Dataset entries

======

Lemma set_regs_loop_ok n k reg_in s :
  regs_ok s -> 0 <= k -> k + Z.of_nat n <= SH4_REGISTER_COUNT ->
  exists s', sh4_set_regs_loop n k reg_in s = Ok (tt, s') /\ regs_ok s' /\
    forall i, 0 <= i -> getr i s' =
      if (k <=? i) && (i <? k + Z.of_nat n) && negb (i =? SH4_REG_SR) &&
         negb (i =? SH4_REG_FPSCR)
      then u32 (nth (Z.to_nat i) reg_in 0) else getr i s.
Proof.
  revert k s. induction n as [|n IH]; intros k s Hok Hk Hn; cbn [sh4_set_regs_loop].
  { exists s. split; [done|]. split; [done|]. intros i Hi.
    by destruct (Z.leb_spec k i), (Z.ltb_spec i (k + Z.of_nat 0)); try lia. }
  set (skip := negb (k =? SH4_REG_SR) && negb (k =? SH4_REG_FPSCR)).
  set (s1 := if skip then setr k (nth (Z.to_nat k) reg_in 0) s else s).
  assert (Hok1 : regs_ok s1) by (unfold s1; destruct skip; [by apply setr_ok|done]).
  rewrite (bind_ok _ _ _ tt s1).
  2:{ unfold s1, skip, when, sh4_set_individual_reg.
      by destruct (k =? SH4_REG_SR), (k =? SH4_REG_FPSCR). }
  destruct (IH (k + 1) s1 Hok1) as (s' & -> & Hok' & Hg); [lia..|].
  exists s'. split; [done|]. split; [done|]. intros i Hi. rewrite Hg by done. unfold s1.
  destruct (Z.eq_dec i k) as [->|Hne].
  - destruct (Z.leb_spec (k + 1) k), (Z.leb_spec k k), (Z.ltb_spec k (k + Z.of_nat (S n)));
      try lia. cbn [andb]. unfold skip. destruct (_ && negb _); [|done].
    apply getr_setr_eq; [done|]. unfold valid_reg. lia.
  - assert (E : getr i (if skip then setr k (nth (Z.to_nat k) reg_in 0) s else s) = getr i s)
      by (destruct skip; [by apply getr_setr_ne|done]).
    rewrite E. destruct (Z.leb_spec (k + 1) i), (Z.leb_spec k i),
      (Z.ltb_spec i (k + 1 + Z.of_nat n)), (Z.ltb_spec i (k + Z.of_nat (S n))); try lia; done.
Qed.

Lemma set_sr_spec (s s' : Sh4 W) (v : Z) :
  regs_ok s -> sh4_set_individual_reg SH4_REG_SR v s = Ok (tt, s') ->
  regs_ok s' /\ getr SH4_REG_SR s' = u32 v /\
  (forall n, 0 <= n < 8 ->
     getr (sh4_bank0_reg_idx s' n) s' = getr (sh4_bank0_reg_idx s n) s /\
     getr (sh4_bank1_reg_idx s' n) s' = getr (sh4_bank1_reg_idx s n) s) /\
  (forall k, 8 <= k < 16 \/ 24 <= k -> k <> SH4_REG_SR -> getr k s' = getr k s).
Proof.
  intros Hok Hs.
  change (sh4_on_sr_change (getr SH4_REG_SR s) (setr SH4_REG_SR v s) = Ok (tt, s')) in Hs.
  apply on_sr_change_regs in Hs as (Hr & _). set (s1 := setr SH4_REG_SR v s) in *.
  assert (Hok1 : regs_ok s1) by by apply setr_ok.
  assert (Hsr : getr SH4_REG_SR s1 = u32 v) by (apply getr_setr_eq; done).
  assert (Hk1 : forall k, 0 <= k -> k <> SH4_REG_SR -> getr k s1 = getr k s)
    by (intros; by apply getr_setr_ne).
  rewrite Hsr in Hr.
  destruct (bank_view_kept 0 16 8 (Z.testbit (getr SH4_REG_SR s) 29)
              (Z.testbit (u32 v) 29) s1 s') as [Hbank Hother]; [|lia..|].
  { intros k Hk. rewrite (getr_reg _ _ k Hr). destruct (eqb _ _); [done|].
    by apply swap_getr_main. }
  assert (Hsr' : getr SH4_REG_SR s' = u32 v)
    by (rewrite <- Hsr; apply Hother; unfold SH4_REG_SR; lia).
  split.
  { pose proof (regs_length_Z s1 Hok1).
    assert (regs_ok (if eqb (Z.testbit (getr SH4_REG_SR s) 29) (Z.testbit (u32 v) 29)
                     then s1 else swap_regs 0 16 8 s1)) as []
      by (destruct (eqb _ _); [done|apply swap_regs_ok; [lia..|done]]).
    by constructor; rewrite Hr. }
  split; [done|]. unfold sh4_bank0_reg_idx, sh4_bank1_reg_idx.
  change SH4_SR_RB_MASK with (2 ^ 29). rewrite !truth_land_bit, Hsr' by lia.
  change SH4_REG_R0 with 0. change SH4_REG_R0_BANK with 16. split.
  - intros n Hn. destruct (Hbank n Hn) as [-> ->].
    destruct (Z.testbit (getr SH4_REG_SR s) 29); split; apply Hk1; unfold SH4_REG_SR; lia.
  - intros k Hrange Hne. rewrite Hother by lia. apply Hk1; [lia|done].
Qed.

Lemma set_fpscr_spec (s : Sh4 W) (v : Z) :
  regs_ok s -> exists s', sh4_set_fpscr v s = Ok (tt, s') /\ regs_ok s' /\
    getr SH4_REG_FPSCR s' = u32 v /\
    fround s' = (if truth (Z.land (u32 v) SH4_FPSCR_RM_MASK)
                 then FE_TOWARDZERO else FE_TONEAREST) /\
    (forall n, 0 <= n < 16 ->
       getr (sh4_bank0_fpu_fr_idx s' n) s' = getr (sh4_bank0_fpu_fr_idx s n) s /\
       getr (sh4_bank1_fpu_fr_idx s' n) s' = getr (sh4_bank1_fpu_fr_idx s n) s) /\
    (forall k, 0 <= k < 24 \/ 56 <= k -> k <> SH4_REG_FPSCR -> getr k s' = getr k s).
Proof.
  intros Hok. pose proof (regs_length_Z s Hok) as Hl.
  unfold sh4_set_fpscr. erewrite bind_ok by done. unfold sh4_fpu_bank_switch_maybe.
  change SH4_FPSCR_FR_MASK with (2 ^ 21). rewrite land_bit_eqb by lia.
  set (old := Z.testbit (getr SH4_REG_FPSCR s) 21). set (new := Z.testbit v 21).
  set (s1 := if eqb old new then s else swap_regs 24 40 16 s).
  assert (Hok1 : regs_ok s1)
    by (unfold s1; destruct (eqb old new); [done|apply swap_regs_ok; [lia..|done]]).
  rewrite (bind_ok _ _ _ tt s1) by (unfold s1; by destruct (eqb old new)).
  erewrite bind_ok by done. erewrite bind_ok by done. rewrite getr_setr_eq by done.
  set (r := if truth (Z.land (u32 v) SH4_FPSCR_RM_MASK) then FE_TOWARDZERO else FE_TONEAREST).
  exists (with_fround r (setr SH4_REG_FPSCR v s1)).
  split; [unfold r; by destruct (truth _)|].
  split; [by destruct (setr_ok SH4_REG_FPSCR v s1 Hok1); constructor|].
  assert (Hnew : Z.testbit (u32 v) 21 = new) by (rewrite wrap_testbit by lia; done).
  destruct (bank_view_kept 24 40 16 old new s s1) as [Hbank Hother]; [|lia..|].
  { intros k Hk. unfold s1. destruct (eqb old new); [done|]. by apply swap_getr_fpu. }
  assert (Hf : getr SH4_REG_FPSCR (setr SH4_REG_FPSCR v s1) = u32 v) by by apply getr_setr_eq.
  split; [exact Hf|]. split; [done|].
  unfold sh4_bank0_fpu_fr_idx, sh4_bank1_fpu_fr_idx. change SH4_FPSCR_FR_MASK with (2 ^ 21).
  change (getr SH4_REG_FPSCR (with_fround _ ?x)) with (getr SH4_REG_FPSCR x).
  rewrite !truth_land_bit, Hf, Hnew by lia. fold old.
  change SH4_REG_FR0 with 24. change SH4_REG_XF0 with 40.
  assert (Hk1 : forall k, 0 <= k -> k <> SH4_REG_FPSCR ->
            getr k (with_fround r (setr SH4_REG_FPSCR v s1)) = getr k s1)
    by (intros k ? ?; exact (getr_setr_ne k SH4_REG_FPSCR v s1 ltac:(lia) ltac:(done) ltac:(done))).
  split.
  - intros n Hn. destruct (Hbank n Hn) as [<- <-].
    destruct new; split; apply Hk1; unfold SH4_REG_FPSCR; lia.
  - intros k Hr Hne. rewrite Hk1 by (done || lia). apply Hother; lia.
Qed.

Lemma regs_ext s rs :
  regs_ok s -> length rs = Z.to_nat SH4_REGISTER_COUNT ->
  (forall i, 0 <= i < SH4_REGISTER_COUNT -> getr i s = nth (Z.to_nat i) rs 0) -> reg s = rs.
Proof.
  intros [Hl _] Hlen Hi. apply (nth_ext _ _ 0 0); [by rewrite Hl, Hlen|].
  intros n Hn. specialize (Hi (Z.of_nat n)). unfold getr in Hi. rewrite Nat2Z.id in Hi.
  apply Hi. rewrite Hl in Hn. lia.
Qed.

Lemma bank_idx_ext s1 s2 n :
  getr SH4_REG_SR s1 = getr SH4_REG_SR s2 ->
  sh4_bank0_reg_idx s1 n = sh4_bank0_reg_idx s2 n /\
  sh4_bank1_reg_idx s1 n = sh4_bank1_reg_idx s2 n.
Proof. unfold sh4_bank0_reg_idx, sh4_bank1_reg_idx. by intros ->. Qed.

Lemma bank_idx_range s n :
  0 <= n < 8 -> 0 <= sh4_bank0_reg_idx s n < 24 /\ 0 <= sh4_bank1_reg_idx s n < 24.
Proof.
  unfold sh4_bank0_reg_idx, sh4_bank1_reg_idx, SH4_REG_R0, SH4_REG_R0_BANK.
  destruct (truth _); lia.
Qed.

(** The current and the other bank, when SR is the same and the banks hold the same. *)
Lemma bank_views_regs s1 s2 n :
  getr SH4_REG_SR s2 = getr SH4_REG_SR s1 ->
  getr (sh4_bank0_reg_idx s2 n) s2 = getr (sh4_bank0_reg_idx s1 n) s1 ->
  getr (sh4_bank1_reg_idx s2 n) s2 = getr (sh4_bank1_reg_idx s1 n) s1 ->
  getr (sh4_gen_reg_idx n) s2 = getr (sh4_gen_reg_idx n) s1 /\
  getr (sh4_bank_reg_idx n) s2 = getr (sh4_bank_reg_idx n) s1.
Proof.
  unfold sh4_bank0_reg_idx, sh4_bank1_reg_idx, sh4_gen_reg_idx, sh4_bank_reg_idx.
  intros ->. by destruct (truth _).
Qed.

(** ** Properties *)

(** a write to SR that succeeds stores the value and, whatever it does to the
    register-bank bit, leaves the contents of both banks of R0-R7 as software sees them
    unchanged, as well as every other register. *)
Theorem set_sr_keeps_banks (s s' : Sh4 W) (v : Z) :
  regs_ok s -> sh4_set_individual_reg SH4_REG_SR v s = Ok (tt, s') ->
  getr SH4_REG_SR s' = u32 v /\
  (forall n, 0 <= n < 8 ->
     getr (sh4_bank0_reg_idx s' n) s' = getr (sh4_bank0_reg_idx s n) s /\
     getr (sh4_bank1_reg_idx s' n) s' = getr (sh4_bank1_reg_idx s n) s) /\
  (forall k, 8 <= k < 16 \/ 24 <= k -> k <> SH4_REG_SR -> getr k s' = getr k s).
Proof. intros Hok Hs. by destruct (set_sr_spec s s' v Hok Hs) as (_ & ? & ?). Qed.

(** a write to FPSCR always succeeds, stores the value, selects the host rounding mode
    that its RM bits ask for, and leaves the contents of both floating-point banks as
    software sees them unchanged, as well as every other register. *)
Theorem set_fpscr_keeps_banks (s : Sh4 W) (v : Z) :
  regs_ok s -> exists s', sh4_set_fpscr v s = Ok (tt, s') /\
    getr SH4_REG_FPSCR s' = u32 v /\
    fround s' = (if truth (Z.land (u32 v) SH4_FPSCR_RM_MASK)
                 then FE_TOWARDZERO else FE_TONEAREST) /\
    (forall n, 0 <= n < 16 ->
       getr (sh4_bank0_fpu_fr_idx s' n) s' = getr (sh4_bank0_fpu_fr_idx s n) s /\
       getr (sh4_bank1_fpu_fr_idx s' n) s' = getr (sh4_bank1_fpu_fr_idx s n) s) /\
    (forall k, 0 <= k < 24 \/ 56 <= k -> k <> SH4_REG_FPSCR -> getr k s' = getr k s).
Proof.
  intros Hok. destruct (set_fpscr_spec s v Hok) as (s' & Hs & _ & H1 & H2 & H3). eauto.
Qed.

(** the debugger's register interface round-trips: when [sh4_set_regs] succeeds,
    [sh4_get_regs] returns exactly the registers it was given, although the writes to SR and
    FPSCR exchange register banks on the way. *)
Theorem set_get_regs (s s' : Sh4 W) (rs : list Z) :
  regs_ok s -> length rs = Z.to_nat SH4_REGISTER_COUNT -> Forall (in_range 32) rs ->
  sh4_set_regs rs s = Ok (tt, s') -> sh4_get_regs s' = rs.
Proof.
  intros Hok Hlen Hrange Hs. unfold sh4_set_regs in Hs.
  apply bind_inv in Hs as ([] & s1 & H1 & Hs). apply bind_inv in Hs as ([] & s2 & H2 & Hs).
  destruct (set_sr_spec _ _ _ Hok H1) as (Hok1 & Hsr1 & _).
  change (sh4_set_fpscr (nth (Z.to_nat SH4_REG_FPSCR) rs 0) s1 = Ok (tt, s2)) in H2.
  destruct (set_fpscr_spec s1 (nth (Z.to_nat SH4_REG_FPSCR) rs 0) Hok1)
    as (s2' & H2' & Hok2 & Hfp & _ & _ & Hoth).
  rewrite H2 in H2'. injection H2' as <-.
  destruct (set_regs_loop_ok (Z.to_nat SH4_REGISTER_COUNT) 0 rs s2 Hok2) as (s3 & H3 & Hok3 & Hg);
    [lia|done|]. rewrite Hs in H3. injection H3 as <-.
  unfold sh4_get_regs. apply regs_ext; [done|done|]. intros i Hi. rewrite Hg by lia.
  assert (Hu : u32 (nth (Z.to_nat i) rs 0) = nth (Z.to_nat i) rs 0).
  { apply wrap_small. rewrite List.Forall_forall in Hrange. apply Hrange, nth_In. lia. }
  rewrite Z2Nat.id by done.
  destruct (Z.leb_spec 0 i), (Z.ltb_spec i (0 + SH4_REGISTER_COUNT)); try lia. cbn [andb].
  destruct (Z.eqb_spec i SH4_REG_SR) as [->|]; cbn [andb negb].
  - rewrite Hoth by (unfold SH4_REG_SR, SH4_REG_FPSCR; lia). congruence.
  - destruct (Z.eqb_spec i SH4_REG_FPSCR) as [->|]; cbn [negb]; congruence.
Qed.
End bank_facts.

======

» **WHAT YOU WILL DO**
An exact copy of the entries from the line containing "apply bind_inv in Hs as ([] & s1" through the last line is the expected answer.

» **YOUR SOLUTION**
  apply bind_inv in Hs as ([] & s1 & H1 & Hs). apply bind_inv in Hs as ([] & s2 & H2 & Hs).
  destruct (set_sr_spec _ _ _ Hok H1) as (Hok1 & Hsr1 & _).
  change (sh4_set_fpscr (nth (Z.to_nat SH4_REG_FPSCR) rs 0) s1 = Ok (tt, s2)) in H2.
  destruct (set_fpscr_spec s1 (nth (Z.to_nat SH4_REG_FPSCR) rs 0) Hok1)
    as (s2' & H2' & Hok2 & Hfp & _ & _ & Hoth).
  rewrite H2 in H2'. injection H2' as <-.
  destruct (set_regs_loop_ok (Z.to_nat SH4_REGISTER_COUNT) 0 rs s2 Hok2) as (s3 & H3 & Hok3 & Hg);
    [lia|done|]. rewrite Hs in H3. injection H3 as <-.
  unfold sh4_get_regs. apply regs_ext; [done|done|]. intros i Hi. rewrite Hg by lia.
  assert (Hu : u32 (nth (Z.to_nat i) rs 0) = nth (Z.to_nat i) rs 0).
  { apply wrap_small. rewrite List.Forall_forall in Hrange. apply Hrange, nth_In. lia. }
  rewrite Z2Nat.id by done.
  destruct (Z.leb_spec 0 i), (Z.ltb_spec i (0 + SH4_REGISTER_COUNT)); try lia. cbn [andb].
  destruct (Z.eqb_spec i SH4_REG_SR) as [->|]; cbn [andb negb].
  - rewrite Hoth by (unfold SH4_REG_SR, SH4_REG_FPSCR; lia). congruence.
  - destruct (Z.eqb_spec i SH4_REG_FPSCR) as [->|]; cbn [negb]; congruence.
Qed.
End bank_facts.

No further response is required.